[Dataset items]
(** [C28] A patch applies exactly when each of its hunks has a place, and then does
    what it says and nothing else. For hunks that all have text to look for
    ([Before] is not empty): the result is the file with the hunks' texts
    replaced one after the other, each at the one place (without overlap) it
    has after the scope it names, or failing that after the hunk before it, or
    failing that in the whole file; a hunk that has no such place, or several,
    refuses the patch. There is at most one such result. The outcome counts
    every line of every hunk and names both revisions. *)
Theorem ApplyPatch_sound existing request patched o :
  Forall (fun h => Before h <> "") (Hunks request) ->
  ApplyPatch sha256_hex existing request = Ok (patched, o) <->
  patches (Hunks request) "" existing patched /\
  (forall other, patches (Hunks request) "" existing other -> other = patched) /\
  o = {| Outcome_Path := Patch_Path request;
         BeforeSHA := str_take 12 (sha256_hex existing);
         AfterSHA := str_take 12 (sha256_hex patched);
         LinesAdded := foldr Z.add 0%Z (map Added (Hunks request));
         LinesRemove := foldr Z.add 0%Z (map Removed (Hunks request));
         Outcome_Hunks := Z.of_nat (length (Hunks request)) |}.
Proof.
  intros Hb. unfold ApplyPatch. rewrite (foldr_map_add Added), (foldr_map_add Removed).
  pose proof (apply_hunks_patches (Hunks request) "" existing 1 (Patch_Path request) patched Hb) as Hp.
  cbn [String.length] in Hp. rewrite string_app_empty in Hp. split.
  - intros (p & Ha & Ho)%bind_Ok. injection Ho as -> <-. apply Hp in Ha.
    split; [exact Ha|]. split; [|reflexivity]. intros other Ho. exact (patches_one _ _ _ _ _ Ho Ha).
  - intros (Ha & _ & ->). apply Hp in Ha. rewrite Ha. reflexivity.
Qed.

(** A patch in the order of the file applies and can be taken back. When a
    file is made of gaps and the texts of hunks that name no scope, each text
    occurring once from the end of the one before it on (it may well occur
    earlier), the patch replaces exactly these texts; and when the new texts
    are as distinct, the reversed hunks restore the file. *)
Theorem ordered_patch_reverts path first l :
  in_order Before first l -> in_order After first l -> Forall (fun hg => Anchor hg.1 = "") l ->
  exists o o',
    ApplyPatch sha256_hex (weave Before first l) {| Patch_Path := path; Hunks := l.*1 |}
      = Ok (weave After first l, o) /\
    ApplyPatch sha256_hex (weave After first l) {| Patch_Path := path; Hunks := map reversed l.*1 |}
      = Ok (weave Before first l, o').
Proof.
  intros Hb Ha Hn. set (l' := map (fun hg => (reversed hg.1, hg.2)) l).
  assert (map reversed l.*1 = l'.*1) as ->.
  { unfold l'. rewrite <- !list_fmap_compose. by apply list_fmap_ext. }
  assert (in_order Before first l') as Hb' by by eapply in_order_map.
  assert (Forall (fun hg => Anchor hg.1 = "") l') as Hn'.
  { unfold l'. rewrite Forall_fmap. exact Hn. }
  unfold ApplyPatch. cbn [Hunks Patch_Path].
  pose proof (apply_in_order l "" first 1 path Hb Hn) as H1.
  pose proof (apply_in_order l' "" first 1 path Hb' Hn') as H2.
  rewrite !string_app_empty in H1, H2. cbn [String.length] in H1, H2. rewrite H1.
  unfold l' in H2 at 1 3. rewrite (weave_map After Before), (weave_map Before After) in H2 by done.
  rewrite H2. eexists _, _. split; reflexivity.
Qed.

End Theorems.

(** ** Witnesses *)

Definition sample_edits : list edit :=
  [Keep "func main() {"; Drop "  run()"; Put "  serve()"; Keep "}"].

Definition second_edits : list edit := [Keep "}"; Put "// end"].

Lemma ParsePatch_render_witness :
  ParsePatch (render_patch "main.go" [sample_edits; second_edits])
  = Ok {| Patch_Path := "main.go"; Hunks := [hunk_of sample_edits; hunk_of second_edits] |}.
Proof.
  exact (ParsePatch_render "main.go" [sample_edits; second_edits]
    ltac:(vm_compute; reflexivity) ltac:(discriminate) ltac:(vm_compute; reflexivity)).
Defined.

Definition letter_hunk (before after : string) : PatchHunk :=
  {| Before := before; After := after; Added := 1; Removed := 1; Context_ := 0; Anchor := "" |}.

(** An executable test that a text has one place. *)
Definition unique_at (s sub : string) (n : nat) : bool :=
  forallb (fun k => negb (HasPrefix (str_drop k s) sub) || (k =? n)%nat)
    (List.seq 0 (S (String.length s))).

Lemma unique_at_sole s sub l r :
  s = l +:+ sub +:+ r -> unique_at s sub (String.length l) = true -> sole s sub l r.
Proof.
  intros Hs Hu. split; [done|]. intros l' [r' Hr']. unfold unique_at in Hu.
  rewrite forallb_forall in Hu. specialize (Hu (String.length l')).
  assert (String.length l' = String.length l) as Hl.
  { destruct (HasPrefix (str_drop (String.length l') s) sub) eqn:Hp.
    - specialize (Hu ltac:(apply in_seq; rewrite Hr', !length_app_string; lia)). by apply Nat.eqb_eq.
    - exfalso. rewrite Hr', str_drop_app in Hp.
      assert (HasPrefix (sub +:+ r') sub = true) as Hc; [apply HasPrefix_spec; eauto|congruence]. }
  rewrite <- (str_take_app l (sub +:+ r)), <- (str_take_app l' (sub +:+ r')), Hl. congruence.
Qed.

(** The second hunk's text also occurs before the first hunk: the order of the
    patch tells the places apart. *)
Definition sample_weave : list (PatchHunk * string) :=
  [(letter_hunk "a" "b", "-"); (letter_hunk "c" "d", "-")].

Definition sample_digest (content : string) : string := "0123456789abcdef" +:+ content.

Lemma ordered_patch_reverts_witness :
  exists o o',
    ApplyPatch sample_digest "c-a-c-" {| Patch_Path := "f"; Hunks := sample_weave.*1 |}
      = Ok ("c-b-d-", o) /\
    ApplyPatch sample_digest "c-b-d-" {| Patch_Path := "f"; Hunks := map reversed sample_weave.*1 |}
      = Ok ("c-a-c-", o').
Proof.
  refine (ordered_patch_reverts sample_digest "f" "c-" sample_weave _ _ _).
  - split; [done|split; [by apply unique_at_sole|split; [done|split; [by apply unique_at_sole|done]]]].
  - split; [done|split; [by apply unique_at_sole|split; [done|split; [by apply unique_at_sole|done]]]].
  - by repeat constructor.
Defined.

(** A file in which a hunk's text occurs twice, and the scope that tells which
    one is meant. *)
Definition scoped_request : PatchRequest :=
  {| Patch_Path := "main.go";
     Hunks := [{| Before := "return"; After := "return nil"; Added := 1; Removed := 1;
                  Context_ := 0; Anchor := "func b" |}] |}.

Lemma ApplyPatch_sound_witness :
  exists o,
    ApplyPatch sample_digest "func a return func b return" scoped_request
      = Ok ("func a return func b return nil", o) /\
    patches (Hunks scoped_request) "" "func a return func b return" "func a return func b return nil" /\
    Outcome_Hunks o = 1%Z.
Proof.
  eexists. assert (H : ApplyPatch sample_digest "func a return func b return" scoped_request
    = Ok ("func a return func b return nil", _)) by (vm_compute; reflexivity).
  split; [exact H|].
  destruct (proj1 (ApplyPatch_sound sample_digest "func a return func b return" scoped_request _ _
    ltac:(by repeat constructor)) H) as (Hp & _ & _).
  exact (conj Hp eq_refl).
Defined.

(** ** Lines the format cannot carry *)

Definition index_patch : string :=
  Join ["*** Update File: main.go"; "@@"; " index := 0"; "-total := 1"; "+total := 2"; "*** End Patch"] newline.

(** A context line that opens like an envelope is dropped from its hunk.
    The patch says that [total := 1] follows [index := 0]; it is applied to a
    file in which nothing of the kind occurs, because the line is taken for the
    [index] line of a git header. *)
Theorem envelope_line_is_lost sha256_hex :
  exists request patched o,
    ParsePatch index_patch = Ok request /\
    ApplyPatch sha256_hex ("other" +:+ newline +:+ "total := 1") request = Ok (patched, o) /\
    patched = "other" +:+ newline +:+ "total := 2" /\
    Contains ("other" +:+ newline +:+ "total := 1") "index := 0" = false.
Proof.
  eexists _, _, _. split; [vm_compute; reflexivity|]. split; [vm_compute; reflexivity|].
  split; vm_compute; reflexivity.
Qed.

(** A removed line that starts with two dashes reads as a file header: the
    patch is refused for naming a second file. *)
Lemma removed_dashes_name_a_file :
  ParsePatch (Join ["*** Update File: q.sql"; "@@"; "--- old note"; "+-- new note"] newline)
  = Err (Sentinel ("this patch changes more than one file: q.sql and old note. Send one apply-patch call per file, each with its own "
      +:+ quoted "*** Update File: <path>" +:+ " header and only that file's hunks")).
Proof. vm_compute. reflexivity. Qed.

(** A text that overlaps itself has two places and is applied at the first. *)
Lemma overlapping_places_apply sha256_hex :
  exists o,
    ApplyPatch sha256_hex "ababa" {| Patch_Path := "f"; Hunks := [letter_hunk "aba" "c"] |}
      = Ok ("cba", o).
Proof. eexists. vm_compute. reflexivity. Qed.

Problem to work on:
Filter the entries above down to the lines that contain the word "Update".

Task answer:
  Join ["*** Update File: main.go"; "@@"; " index := 0"; "-total := 1"; "+total := 2"; "*** End Patch"] newline.
  ParsePatch (Join ["*** Update File: q.sql"; "@@"; "--- old note"; "+-- new note"] newline)
      +:+ quoted "*** Update File: <path>" +:+ " header and only that file's hunks")).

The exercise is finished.